TRY IT> Below are the entries; give again exactly the lines from the one mentioning "b (isBot p) (isSpectator p)." through the one mentioning "Module ChatMessage.", inclusive.

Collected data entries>
###
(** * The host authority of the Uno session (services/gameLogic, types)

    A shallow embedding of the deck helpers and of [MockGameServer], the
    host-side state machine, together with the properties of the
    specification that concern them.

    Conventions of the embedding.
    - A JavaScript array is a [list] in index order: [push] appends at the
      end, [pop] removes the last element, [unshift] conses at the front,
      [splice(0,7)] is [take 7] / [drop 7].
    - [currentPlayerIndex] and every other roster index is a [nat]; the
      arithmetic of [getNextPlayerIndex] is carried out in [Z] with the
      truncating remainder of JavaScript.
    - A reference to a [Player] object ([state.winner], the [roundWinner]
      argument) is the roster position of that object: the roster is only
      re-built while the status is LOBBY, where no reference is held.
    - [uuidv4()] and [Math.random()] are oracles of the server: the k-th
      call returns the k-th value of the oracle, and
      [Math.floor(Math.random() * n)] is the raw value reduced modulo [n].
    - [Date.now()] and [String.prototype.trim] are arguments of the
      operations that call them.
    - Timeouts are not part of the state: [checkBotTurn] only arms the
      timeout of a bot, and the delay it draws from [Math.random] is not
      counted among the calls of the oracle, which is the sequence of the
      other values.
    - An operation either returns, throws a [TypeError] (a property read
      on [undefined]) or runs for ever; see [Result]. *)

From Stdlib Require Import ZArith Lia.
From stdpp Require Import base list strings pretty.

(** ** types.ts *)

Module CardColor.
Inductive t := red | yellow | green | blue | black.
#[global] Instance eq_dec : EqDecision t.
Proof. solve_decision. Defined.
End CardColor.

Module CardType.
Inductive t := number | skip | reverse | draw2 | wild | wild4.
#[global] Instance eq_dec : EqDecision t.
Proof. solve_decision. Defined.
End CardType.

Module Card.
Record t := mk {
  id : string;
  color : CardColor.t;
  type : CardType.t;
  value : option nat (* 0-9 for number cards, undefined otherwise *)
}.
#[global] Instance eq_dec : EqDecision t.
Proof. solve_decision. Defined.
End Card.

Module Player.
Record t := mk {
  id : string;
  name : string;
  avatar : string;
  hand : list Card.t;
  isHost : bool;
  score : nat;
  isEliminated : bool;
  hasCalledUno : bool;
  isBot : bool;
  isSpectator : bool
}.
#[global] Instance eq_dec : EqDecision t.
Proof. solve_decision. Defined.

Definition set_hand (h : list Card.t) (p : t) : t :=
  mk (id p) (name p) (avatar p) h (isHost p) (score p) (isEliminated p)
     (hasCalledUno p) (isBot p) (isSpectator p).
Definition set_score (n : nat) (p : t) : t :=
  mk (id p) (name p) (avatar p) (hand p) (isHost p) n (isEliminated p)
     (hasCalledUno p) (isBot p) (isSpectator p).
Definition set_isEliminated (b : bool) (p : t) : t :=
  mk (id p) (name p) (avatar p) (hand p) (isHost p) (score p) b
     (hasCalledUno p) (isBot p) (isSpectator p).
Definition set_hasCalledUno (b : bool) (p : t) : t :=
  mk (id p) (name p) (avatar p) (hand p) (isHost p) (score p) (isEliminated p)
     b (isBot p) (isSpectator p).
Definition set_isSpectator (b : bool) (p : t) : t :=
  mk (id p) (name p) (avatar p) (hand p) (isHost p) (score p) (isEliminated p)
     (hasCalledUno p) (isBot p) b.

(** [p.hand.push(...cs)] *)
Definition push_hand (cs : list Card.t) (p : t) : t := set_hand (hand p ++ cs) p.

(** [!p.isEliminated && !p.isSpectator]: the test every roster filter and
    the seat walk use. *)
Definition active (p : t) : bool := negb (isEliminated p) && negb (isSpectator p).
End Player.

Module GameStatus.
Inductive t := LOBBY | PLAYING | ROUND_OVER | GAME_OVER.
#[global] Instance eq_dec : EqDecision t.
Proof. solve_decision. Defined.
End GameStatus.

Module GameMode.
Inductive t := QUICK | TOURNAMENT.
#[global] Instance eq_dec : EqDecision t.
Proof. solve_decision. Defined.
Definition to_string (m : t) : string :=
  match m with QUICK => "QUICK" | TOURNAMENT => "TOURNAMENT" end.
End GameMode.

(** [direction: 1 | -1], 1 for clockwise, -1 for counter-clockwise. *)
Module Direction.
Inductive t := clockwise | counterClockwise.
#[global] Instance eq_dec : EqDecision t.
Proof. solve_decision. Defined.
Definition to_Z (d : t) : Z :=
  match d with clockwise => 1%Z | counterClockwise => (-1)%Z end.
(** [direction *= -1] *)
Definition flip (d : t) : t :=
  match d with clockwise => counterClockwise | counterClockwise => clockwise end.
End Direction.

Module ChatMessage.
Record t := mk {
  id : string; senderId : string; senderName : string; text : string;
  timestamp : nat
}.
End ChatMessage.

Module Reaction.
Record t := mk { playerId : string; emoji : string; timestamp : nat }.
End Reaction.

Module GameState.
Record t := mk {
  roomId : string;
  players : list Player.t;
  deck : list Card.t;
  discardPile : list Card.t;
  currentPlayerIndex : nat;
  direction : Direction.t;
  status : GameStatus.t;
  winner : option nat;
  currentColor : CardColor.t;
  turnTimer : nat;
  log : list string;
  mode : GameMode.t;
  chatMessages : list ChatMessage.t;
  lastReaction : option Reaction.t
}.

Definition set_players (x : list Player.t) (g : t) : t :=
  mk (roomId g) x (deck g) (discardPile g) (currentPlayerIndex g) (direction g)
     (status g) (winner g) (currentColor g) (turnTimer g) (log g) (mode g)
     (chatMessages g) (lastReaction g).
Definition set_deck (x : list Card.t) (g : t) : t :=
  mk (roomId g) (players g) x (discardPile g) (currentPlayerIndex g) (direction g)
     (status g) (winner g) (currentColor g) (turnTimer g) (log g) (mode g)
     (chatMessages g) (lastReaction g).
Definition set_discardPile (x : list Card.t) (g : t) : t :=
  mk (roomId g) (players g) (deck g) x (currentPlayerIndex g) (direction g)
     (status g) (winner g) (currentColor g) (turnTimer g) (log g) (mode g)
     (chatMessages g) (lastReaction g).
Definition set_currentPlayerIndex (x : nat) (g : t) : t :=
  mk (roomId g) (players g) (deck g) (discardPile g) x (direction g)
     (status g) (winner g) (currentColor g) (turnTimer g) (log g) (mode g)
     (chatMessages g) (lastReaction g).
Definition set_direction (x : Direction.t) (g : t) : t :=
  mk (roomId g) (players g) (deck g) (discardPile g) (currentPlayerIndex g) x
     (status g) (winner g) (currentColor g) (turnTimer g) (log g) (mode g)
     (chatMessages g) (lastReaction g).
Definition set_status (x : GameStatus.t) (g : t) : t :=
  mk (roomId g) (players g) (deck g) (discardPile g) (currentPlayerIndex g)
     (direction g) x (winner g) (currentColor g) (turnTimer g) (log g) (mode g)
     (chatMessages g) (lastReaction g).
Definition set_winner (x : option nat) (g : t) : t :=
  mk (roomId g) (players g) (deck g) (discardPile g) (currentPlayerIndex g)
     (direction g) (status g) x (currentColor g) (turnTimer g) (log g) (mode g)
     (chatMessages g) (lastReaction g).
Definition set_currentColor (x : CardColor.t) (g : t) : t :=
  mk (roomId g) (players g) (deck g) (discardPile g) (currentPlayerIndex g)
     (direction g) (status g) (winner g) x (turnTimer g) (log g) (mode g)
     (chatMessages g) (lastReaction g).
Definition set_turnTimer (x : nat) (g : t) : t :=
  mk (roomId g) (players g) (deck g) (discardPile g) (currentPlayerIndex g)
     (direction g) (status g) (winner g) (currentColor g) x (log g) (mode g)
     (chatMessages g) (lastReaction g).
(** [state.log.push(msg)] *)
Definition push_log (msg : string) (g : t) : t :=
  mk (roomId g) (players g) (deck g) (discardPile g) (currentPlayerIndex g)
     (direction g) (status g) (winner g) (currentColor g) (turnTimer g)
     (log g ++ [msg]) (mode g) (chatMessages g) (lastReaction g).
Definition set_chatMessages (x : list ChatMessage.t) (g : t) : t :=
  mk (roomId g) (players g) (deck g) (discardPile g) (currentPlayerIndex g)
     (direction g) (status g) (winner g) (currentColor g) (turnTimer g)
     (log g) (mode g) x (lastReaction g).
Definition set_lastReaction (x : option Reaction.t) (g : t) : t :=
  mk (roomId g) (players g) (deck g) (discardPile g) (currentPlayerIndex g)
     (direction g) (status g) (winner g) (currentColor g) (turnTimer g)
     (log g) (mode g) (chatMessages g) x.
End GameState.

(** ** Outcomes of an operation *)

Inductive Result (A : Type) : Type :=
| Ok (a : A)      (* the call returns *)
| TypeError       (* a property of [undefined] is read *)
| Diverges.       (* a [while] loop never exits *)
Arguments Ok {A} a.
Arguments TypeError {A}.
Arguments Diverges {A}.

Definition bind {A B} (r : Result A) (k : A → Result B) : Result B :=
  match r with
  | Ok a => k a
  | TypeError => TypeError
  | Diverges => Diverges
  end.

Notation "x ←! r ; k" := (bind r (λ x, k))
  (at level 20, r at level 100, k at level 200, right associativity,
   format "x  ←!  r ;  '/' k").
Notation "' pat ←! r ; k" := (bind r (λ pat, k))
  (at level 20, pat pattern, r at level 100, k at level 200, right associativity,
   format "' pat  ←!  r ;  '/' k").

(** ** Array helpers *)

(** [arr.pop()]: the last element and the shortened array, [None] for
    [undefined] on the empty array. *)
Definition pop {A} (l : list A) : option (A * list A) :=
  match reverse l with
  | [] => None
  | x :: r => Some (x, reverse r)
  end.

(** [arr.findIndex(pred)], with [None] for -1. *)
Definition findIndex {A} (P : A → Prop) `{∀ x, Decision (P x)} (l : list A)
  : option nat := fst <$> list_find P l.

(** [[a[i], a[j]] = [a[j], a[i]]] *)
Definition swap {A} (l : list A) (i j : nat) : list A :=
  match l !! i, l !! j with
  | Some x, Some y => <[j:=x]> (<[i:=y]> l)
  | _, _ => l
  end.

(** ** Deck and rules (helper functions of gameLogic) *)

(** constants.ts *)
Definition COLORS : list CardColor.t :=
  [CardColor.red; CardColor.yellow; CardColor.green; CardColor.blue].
###
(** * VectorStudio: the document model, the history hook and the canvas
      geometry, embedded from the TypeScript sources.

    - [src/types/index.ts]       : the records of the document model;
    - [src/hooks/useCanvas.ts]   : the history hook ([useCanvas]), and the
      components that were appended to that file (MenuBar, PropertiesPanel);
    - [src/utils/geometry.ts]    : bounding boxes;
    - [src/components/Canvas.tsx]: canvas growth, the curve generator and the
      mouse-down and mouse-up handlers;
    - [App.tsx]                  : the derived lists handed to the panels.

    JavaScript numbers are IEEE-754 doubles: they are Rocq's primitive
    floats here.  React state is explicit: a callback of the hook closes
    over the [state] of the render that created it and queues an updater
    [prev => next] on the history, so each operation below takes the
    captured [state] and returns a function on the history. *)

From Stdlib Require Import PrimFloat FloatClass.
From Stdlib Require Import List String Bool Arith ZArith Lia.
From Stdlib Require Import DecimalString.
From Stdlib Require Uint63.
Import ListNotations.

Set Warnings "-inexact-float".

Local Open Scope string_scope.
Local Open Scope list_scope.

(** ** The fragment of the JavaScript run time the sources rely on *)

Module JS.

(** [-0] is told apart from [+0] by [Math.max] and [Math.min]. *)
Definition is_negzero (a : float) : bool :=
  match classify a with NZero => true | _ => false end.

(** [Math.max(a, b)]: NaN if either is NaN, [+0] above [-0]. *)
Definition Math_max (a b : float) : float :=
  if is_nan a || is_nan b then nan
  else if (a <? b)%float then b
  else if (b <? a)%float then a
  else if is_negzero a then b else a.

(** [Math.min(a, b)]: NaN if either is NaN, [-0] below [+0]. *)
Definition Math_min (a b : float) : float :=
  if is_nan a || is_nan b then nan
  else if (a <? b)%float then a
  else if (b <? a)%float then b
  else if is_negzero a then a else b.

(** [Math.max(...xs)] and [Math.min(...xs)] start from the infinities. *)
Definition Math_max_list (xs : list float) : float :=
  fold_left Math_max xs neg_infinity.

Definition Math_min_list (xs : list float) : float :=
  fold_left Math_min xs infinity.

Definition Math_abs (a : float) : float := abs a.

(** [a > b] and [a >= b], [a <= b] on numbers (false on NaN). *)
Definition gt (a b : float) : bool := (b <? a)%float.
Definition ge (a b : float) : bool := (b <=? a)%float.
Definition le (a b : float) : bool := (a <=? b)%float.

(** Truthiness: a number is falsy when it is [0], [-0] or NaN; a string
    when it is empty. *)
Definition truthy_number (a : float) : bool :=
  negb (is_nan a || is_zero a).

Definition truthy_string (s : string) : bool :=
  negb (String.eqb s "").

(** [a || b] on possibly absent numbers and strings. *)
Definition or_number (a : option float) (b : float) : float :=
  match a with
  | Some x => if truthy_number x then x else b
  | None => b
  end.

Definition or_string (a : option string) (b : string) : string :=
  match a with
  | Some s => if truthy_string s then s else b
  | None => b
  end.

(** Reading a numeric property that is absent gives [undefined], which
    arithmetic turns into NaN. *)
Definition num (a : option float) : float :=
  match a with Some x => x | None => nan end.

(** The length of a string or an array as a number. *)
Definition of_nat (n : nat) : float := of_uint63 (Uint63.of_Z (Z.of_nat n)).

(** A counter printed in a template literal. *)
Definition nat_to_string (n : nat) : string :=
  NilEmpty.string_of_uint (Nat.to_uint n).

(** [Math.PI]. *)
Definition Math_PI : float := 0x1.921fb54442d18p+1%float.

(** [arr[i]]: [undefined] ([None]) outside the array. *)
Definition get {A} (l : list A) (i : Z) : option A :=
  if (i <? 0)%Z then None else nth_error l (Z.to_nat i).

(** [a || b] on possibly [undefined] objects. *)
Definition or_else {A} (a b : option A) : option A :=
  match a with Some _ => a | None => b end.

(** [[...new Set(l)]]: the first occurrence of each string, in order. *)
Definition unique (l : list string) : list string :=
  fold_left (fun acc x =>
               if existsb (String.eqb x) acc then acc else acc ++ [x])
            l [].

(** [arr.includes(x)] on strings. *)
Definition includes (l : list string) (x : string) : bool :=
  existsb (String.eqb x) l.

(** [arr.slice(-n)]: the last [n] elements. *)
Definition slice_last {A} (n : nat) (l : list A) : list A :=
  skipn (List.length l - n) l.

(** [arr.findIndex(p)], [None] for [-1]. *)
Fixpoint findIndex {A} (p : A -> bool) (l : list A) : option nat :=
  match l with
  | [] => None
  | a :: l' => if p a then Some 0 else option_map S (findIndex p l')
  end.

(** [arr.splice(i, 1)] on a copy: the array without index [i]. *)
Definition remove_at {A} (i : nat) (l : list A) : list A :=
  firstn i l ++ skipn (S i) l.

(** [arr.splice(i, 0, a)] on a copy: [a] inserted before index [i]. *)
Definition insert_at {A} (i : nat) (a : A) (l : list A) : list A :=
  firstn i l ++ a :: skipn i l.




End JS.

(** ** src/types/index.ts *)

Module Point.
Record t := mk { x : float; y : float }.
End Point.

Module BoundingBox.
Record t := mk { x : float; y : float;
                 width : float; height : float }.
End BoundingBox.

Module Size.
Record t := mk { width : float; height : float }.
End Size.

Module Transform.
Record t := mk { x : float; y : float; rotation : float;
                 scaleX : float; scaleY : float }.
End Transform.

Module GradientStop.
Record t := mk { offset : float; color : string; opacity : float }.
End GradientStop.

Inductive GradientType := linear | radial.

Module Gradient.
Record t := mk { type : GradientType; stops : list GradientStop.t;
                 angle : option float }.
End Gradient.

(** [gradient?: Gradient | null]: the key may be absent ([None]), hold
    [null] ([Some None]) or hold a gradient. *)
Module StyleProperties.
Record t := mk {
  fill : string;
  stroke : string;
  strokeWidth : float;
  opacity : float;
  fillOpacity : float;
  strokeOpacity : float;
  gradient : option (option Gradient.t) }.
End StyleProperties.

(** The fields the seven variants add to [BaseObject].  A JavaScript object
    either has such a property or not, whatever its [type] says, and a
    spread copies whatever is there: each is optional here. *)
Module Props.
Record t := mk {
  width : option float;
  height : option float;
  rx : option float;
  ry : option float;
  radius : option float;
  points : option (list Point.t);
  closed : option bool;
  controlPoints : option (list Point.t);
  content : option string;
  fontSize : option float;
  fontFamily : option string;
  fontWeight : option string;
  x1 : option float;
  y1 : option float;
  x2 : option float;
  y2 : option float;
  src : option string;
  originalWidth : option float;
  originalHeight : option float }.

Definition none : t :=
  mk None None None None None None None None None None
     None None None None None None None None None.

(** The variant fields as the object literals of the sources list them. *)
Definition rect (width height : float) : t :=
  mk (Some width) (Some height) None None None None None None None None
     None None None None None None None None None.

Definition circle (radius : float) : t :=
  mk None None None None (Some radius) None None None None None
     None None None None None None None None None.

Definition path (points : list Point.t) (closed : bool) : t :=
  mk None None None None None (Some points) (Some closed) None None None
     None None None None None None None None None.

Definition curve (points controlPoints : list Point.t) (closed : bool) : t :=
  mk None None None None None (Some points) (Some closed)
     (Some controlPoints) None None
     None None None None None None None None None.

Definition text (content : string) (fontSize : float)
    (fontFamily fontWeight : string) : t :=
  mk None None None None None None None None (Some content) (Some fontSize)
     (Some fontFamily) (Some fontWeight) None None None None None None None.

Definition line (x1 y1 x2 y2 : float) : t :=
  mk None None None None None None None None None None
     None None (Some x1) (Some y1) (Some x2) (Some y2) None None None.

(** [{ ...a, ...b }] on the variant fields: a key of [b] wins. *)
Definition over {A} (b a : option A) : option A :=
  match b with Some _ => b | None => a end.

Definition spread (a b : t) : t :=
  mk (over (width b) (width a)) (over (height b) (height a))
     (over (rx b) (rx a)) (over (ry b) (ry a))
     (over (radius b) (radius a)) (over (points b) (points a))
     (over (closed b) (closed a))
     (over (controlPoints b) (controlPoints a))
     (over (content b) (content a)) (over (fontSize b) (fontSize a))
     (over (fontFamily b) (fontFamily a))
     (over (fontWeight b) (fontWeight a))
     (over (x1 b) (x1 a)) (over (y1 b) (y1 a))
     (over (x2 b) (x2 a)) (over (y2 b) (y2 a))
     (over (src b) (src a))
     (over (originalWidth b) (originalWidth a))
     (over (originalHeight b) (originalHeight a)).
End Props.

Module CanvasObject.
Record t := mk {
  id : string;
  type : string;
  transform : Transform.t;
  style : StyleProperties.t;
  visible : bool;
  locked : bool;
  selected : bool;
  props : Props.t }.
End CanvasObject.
###
EXERCISE SOLUTION>
     b (isBot p) (isSpectator p).
Definition set_isSpectator (b : bool) (p : t) : t :=
  mk (id p) (name p) (avatar p) (hand p) (isHost p) (score p) (isEliminated p)
     (hasCalledUno p) (isBot p) b.

(** [p.hand.push(...cs)] *)
Definition push_hand (cs : list Card.t) (p : t) : t := set_hand (hand p ++ cs) p.

(** [!p.isEliminated && !p.isSpectator]: the test every roster filter and
    the seat walk use. *)
Definition active (p : t) : bool := negb (isEliminated p) && negb (isSpectator p).
End Player.

Module GameStatus.
Inductive t := LOBBY | PLAYING | ROUND_OVER | GAME_OVER.
#[global] Instance eq_dec : EqDecision t.
Proof. solve_decision. Defined.
End GameStatus.

Module GameMode.
Inductive t := QUICK | TOURNAMENT.
#[global] Instance eq_dec : EqDecision t.
Proof. solve_decision. Defined.
Definition to_string (m : t) : string :=
  match m with QUICK => "QUICK" | TOURNAMENT => "TOURNAMENT" end.
End GameMode.

(** [direction: 1 | -1], 1 for clockwise, -1 for counter-clockwise. *)
Module Direction.
Inductive t := clockwise | counterClockwise.
#[global] Instance eq_dec : EqDecision t.
Proof. solve_decision. Defined.
Definition to_Z (d : t) : Z :=
  match d with clockwise => 1%Z | counterClockwise => (-1)%Z end.
(** [direction *= -1] *)
Definition flip (d : t) : t :=
  match d with clockwise => counterClockwise | counterClockwise => clockwise end.
End Direction.

Module ChatMessage.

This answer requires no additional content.